According to Billy, whose full name isn’t disclosed in her lawyers’ public filing, Kurland relocated Chiesi to San Francisco after his wife discovered their affair, which began in 1993 and lasted until both of them were arrested and charged in October 2009.
Chiesi, who was an analyst at New Castle, and Kurland both pleaded guilty in connection with a government investigation of hedge-fund insider trading centered on Galleon and its co- founder, Raj Rajaratnam. Chiesi asked U.S. District Judge Richard Holwell for less prison time than the 27 months Kurland received last year.
Chiesi, 45, pleaded guilty Jan. 19 to three counts of conspiracy, telling Holwell she was “deeply ashamed” of what she had done.

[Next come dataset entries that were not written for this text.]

(** * CabinetSense knowledge-base archiver: crawler, page archiver and
      release harvester ([scrap_pdf.py], [scrap_wiki.py])

    Python [str] and [bytes] values are modelled as [string], i.e. as the
    sequence of bytes of their UTF-8 encoding.  Every character test made by
    the scripts is against ASCII characters, so working on the encoded bytes
    gives the same answers as working on code points; the white space that
    separates the values of [class] and [rel] is not all ASCII, and is
    recognised by its UTF-8 sequences. *)

From Stdlib Require Import NArith List Ascii String Bool Lia.
From stdpp Require Import base option gmap strings list fin_maps.

Local Open Scope string_scope.

(* ===================================================================== *)
(** ** Python string primitives *)
(* ===================================================================== *)

Module PyStr.

Definition code (c : ascii) : N := N_of_ascii c.

Definition between (lo hi : N) (c : ascii) : bool :=
  (lo <=? code c)%N && (code c <=? hi)%N.

Definition is_upper (c : ascii) : bool := between 65 90 c.
Definition is_lower (c : ascii) : bool := between 97 122 c.
Definition is_digit (c : ascii) : bool := between 48 57 c.
Definition is_alpha (c : ascii) : bool := is_upper c || is_lower c.
(** The class [[A-Za-z0-9]]. *)
Definition is_alnum (c : ascii) : bool := is_alpha c || is_digit c.
Definition is_ascii (c : ascii) : bool := (code c <? 128)%N.

Definition lower_char (c : ascii) : ascii :=
  if is_upper c then ascii_of_N (code c + 32) else c.

(** [s.lower()], on the ASCII letters. *)
Fixpoint lower (s : string) : string :=
  match s with
  | EmptyString => EmptyString
  | String c r => String (lower_char c) (lower r)
  end.

Fixpoint forallb_s (p : ascii -> bool) (s : string) : bool :=
  match s with
  | EmptyString => true
  | String c r => p c && forallb_s p r
  end.

Fixpoint existsb_s (p : ascii -> bool) (s : string) : bool :=
  match s with
  | EmptyString => false
  | String c r => p c || existsb_s p r
  end.

(** [c in s] for a single character. *)
Definition has_char (c : ascii) (s : string) : bool :=
  existsb_s (Ascii.eqb c) s.

Definition is_empty (s : string) : bool :=
  match s with EmptyString => true | _ => false end.

(** [s.startswith(p)]. *)
Definition startswith (p s : string) : bool := String.prefix p s.

Fixpoint rev_onto (s acc : string) : string :=
  match s with
  | EmptyString => acc
  | String c r => rev_onto r (String c acc)
  end.

Definition reverse (s : string) : string := rev_onto s EmptyString.

(** [s.endswith(p)]. *)
Definition endswith (p s : string) : bool :=
  String.prefix (reverse p) (reverse s).

(** [needle in hay]. *)
Fixpoint contains (needle hay : string) : bool :=
  String.prefix needle hay ||
  match hay with
  | EmptyString => false
  | String _ r => contains needle r
  end.

Fixpoint drop (n : nat) (s : string) : string :=
  match n, s with
  | O, _ => s
  | S _, EmptyString => EmptyString
  | S k, String _ r => drop k r
  end.

Fixpoint take (n : nat) (s : string) : string :=
  match n, s with
  | O, _ => EmptyString
  | S _, EmptyString => EmptyString
  | S k, String c r => String c (take k r)
  end.

Fixpoint take_while (p : ascii -> bool) (s : string) : string :=
  match s with
  | EmptyString => EmptyString
  | String c r => if p c then String c (take_while p r) else EmptyString
  end.

Fixpoint drop_while (p : ascii -> bool) (s : string) : string :=
  match s with
  | EmptyString => EmptyString
  | String c r => if p c then drop_while p r else s
  end.

(** [s.partition(c)] for a one-character separator: the text before the
    first [c] and the text after it, or [None] when [c] does not occur. *)
Fixpoint cut (c : ascii) (s : string) : option (string * string) :=
  match s with
  | EmptyString => None
  | String a r =>
      if Ascii.eqb a c then Some (EmptyString, r)
      else match cut c r with
           | Some (b, e) => Some (String a b, e)
           | None => None
           end
  end.

(** [s.split(c)[0]]. *)
Definition before (c : ascii) (s : string) : string :=
  match cut c s with Some (b, _) => b | None => s end.

(** [s.split(c)] for a one-character separator. *)
Fixpoint split (c : ascii) (s : string) : list string :=
  match s with
  | EmptyString => [EmptyString]
  | String a r =>
      if Ascii.eqb a c then EmptyString :: split c r
      else match split c r with
           | h :: t => String a h :: t
           | [] => [String a EmptyString]
           end
  end.

(** [s.lstrip(chars)], [s.rstrip(chars)] and [s.strip(chars)] with the
    character set given as a predicate. *)
Definition lstrip (p : ascii -> bool) (s : string) : string := drop_while p s.
Definition rstrip (p : ascii -> bool) (s : string) : string :=
  reverse (drop_while p (reverse s)).
Definition strip (p : ascii -> bool) (s : string) : string :=
  rstrip p (lstrip p s).

(** [s.replace(c, "")] for a set of characters. *)
Fixpoint remove_chars (p : ascii -> bool) (s : string) : string :=
  match s with
  | EmptyString => EmptyString
  | String c r => if p c then remove_chars p r else String c (remove_chars p r)
  end.

(** [s.replace(a, b)] for single characters. *)
Fixpoint replace_char (a b : ascii) (s : string) : string :=
  match s with
  | EmptyString => EmptyString
  | String c r =>
      String (if Ascii.eqb c a then b else c) (replace_char a b r)
  end.

(** Position of the last occurrence of [c] in [s] ([s.rfind(c)]). *)
Fixpoint rfind_from (c : ascii) (s : string) (i : nat) (acc : option nat)
  : option nat :=
  match s with
  | EmptyString => acc
  | String a r =>
      rfind_from c r (S i) (if Ascii.eqb a c then Some i else acc)
  end.

Definition rfind (c : ascii) (s : string) : option nat :=
  rfind_from c s 0 None.

Definition is_slash (c : ascii) : bool := Ascii.eqb c "/".

(** [x or default] on strings: the empty string is false. *)
Definition or_default (x default : string) : string :=
  if is_empty x then default else x.

End PyStr.

(* ===================================================================== *)
(** ** [hashlib.sha1] (FIPS 180-4, section 6.1) on 32-bit words held in [N] *)
(* ===================================================================== *)

Module Sha1.

Local Open Scope N_scope.

Definition mask32 : N := 4294967295.
Definition wrap (x : N) : N := N.land x mask32.
Definition add32 (x y : N) : N := wrap (x + y).
Definition rotl (n x : N) : N :=
  wrap (N.lor (N.shiftl x n) (N.shiftr x (32 - n))).
Definition not32 (x : N) : N := N.lxor x mask32.

Definition f_round (t : nat) (b c d : N) : N :=
  if (t <? 20)%nat then N.lor (N.land b c) (N.land (not32 b) d)
  else if (t <? 40)%nat then N.lxor (N.lxor b c) d
  else if (t <? 60)%nat then
    N.lor (N.lor (N.land b c) (N.land b d)) (N.land c d)
  else N.lxor (N.lxor b c) d.

Definition k_round (t : nat) : N :=
  if (t <? 20)%nat then 1518500249
  else if (t <? 40)%nat then 1859775393
  else if (t <? 60)%nat then 2400959708
  else 3395469782.

Definition bytes_of (s : string) : list N :=
  map N_of_ascii (list_ascii_of_string s).

Definition be64 (n : N) : list N :=
  map (fun i => N.land (N.shiftr n (8 * i)) 255) [7; 6; 5; 4; 3; 2; 1; 0].

(** Padding: a one bit, zero bits up to 448 mod 512, the bit length. *)
Definition pad (msg : list N) : list N :=
  let len := N.of_nat (List.length msg) in
  let zeros := N.to_nat ((119 - len mod 64) mod 64) in
  msg ++ 128 :: repeat 0 zeros ++ be64 (8 * len).

Fixpoint words_of (fuel : nat) (bs : list N) : list N :=
  match fuel, bs with
  | S k, b0 :: b1 :: b2 :: b3 :: r =>
      (N.shiftl b0 24 + N.shiftl b1 16 + N.shiftl b2 8 + b3) :: words_of k r
  | _, _ => []
  end.

Fixpoint blocks_of (fuel : nat) (ws : list N) : list (list N) :=
  match fuel, ws with
  | S k, _ :: _ => firstn 16 ws :: blocks_of k (skipn 16 ws)
  | _, _ => []
  end.

Definition nth_w (ws : list N) (i : nat) : N := nth i ws 0.

(** The message schedule: [sched] holds the last sixteen words, oldest
    first, so the word of the current round is its head. *)
Definition next_sched (sched : list N) : list N :=
  let w := rotl 1 (N.lxor (N.lxor (N.lxor (nth_w sched 13) (nth_w sched 8))
                                  (nth_w sched 2)) (nth_w sched 0)) in
  skipn 1 sched ++ [w].

Record regs := Regs { ra : N; rb : N; rc : N; rd : N; re : N }.

Definition round (t : nat) (w : N) (r : regs) : regs :=
  let tmp := add32 (add32 (add32 (add32 (rotl 5 (ra r))
                                        (f_round t (rb r) (rc r) (rd r)))
                                 (re r)) (k_round t)) w in
  Regs tmp (ra r) (rotl 30 (rb r)) (rc r) (rd r).

Fixpoint rounds (n : nat) (t : nat) (sched : list N) (r : regs) : regs :=
  match n with
  | O => r
  | S k => rounds k (S t) (next_sched sched) (round t (nth_w sched 0) r)
  end.

Definition compress (h : regs) (block : list N) : regs :=
  let r := rounds 80 0 block h in
  Regs (add32 (ra h) (ra r)) (add32 (rb h) (rb r)) (add32 (rc h) (rc r))
       (add32 (rd h) (rd r)) (add32 (re h) (re r)).

Definition iv : regs :=
  Regs 1732584193 4023233417 2562383102 271733878 3285377520.

Definition digest_words (s : string) : list N :=
  let bs := pad (bytes_of s) in
  let ws := words_of (List.length bs) bs in
  let h := fold_left compress (blocks_of (List.length ws) ws) iv in
  [ra h; rb h; rc h; rd h; re h].

Definition hex_digit (n : N) : ascii :=
  ascii_of_N (if n <? 10 then 48 + n else 87 + n).

(** A 32-bit word as eight lower-case hexadecimal digits. *)
Definition hex32 (w : N) : string :=
  string_of_list_ascii
    (map (fun i => hex_digit (N.land (N.shiftr w (4 * i)) 15))
         [7; 6; 5; 4; 3; 2; 1; 0]).

(** [hashlib.sha1(data).hexdigest()]. *)
Definition hexdigest (s : string) : string :=
  String.concat "" (map hex32 (digest_words s)).

End Sha1.

(* ===================================================================== *)
(** ** Exceptions, the parsed document and the library interface *)
(* ===================================================================== *)

(** The exceptions that reach the scripts: [ValueError] from [urllib.parse],
    any [requests] failure (transport error or [raise_for_status]), and the
    [AttributeError] of a method call on [None]. *)
Inductive exn : Type :=
| ValueError
| RequestException (detail : string)
| AttributeError.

Prosecutors yesterday argued that she should get from 37 and 46 months in prison when she’s sentenced June 30 in federal court in Manhattan.
Federal Prison
Kurland, 62, is serving his sentence in a federal prison in Otisville, New York, according to the Federal Bureau of Prisons website. Patrick Smith and Theodore Altman, lawyers who represent Kurland, didn’t immediately return voice-mail messages seeking comment.
“Three things in her life mattered deeply to Danielle — her family, her profession, and Mark Kurland,” her lawyers said in the court filing. Chiesi has had difficulty coping with the loss of Kurland and her job and with anxiety over the criminal charges, they said. Chiesi’s psychiatrist diagnosed her with borderline personality disorder, according to the filing.
“Dani was motivated by an unhealthy and abnormal desire to please,” her lawyers told Holwell. “The primary focus of this was Mark Kurland, but it also affected her interactions with other people in the hedge fund world and with executives at public companies.”
Inside Sources
Prosecutors said that Chiesi received inside information from sources including Hector Ruiz, the former chairman of Advanced Micro Devices Inc. (AMD), and Moffat. She passed the tips to Kurland and to portfolio managers including Rajaratnam, Steven Fortuna, Richard Choo-Beng Lee and Ali Far.
Ruiz hasn’t been charged criminally. Moffat, Fortuna, Lee and Far have all pleaded guilty. Rajaratnam was convicted May 11 of all 14 criminal counts against him.
In his own sentencing memorandum, Moffat, who said he had an intimate relationship with Chiesi, claimed she “played him” to obtain inside information.
“Chiesi operated largely on her own, and she was sufficiently experienced and sophisticated that she knew precisely what she was doing,” the government argued in its sentencing memorandum. “In short, she was not merely Kurland’s minion.”
Chiesi’s court filing quotes friends and family members who describe her as a loving person who has frequently helped friends and strangers in need.
“Danielle is even more beautiful on the inside than she is on the outside,” her sister Pamela wrote in a letter quoted in the public filing. “She is generous and caring maybe to an unhealthy extent. She freely gives her wealth and influence to those who ask — and many people have taken advantage of this generosity.”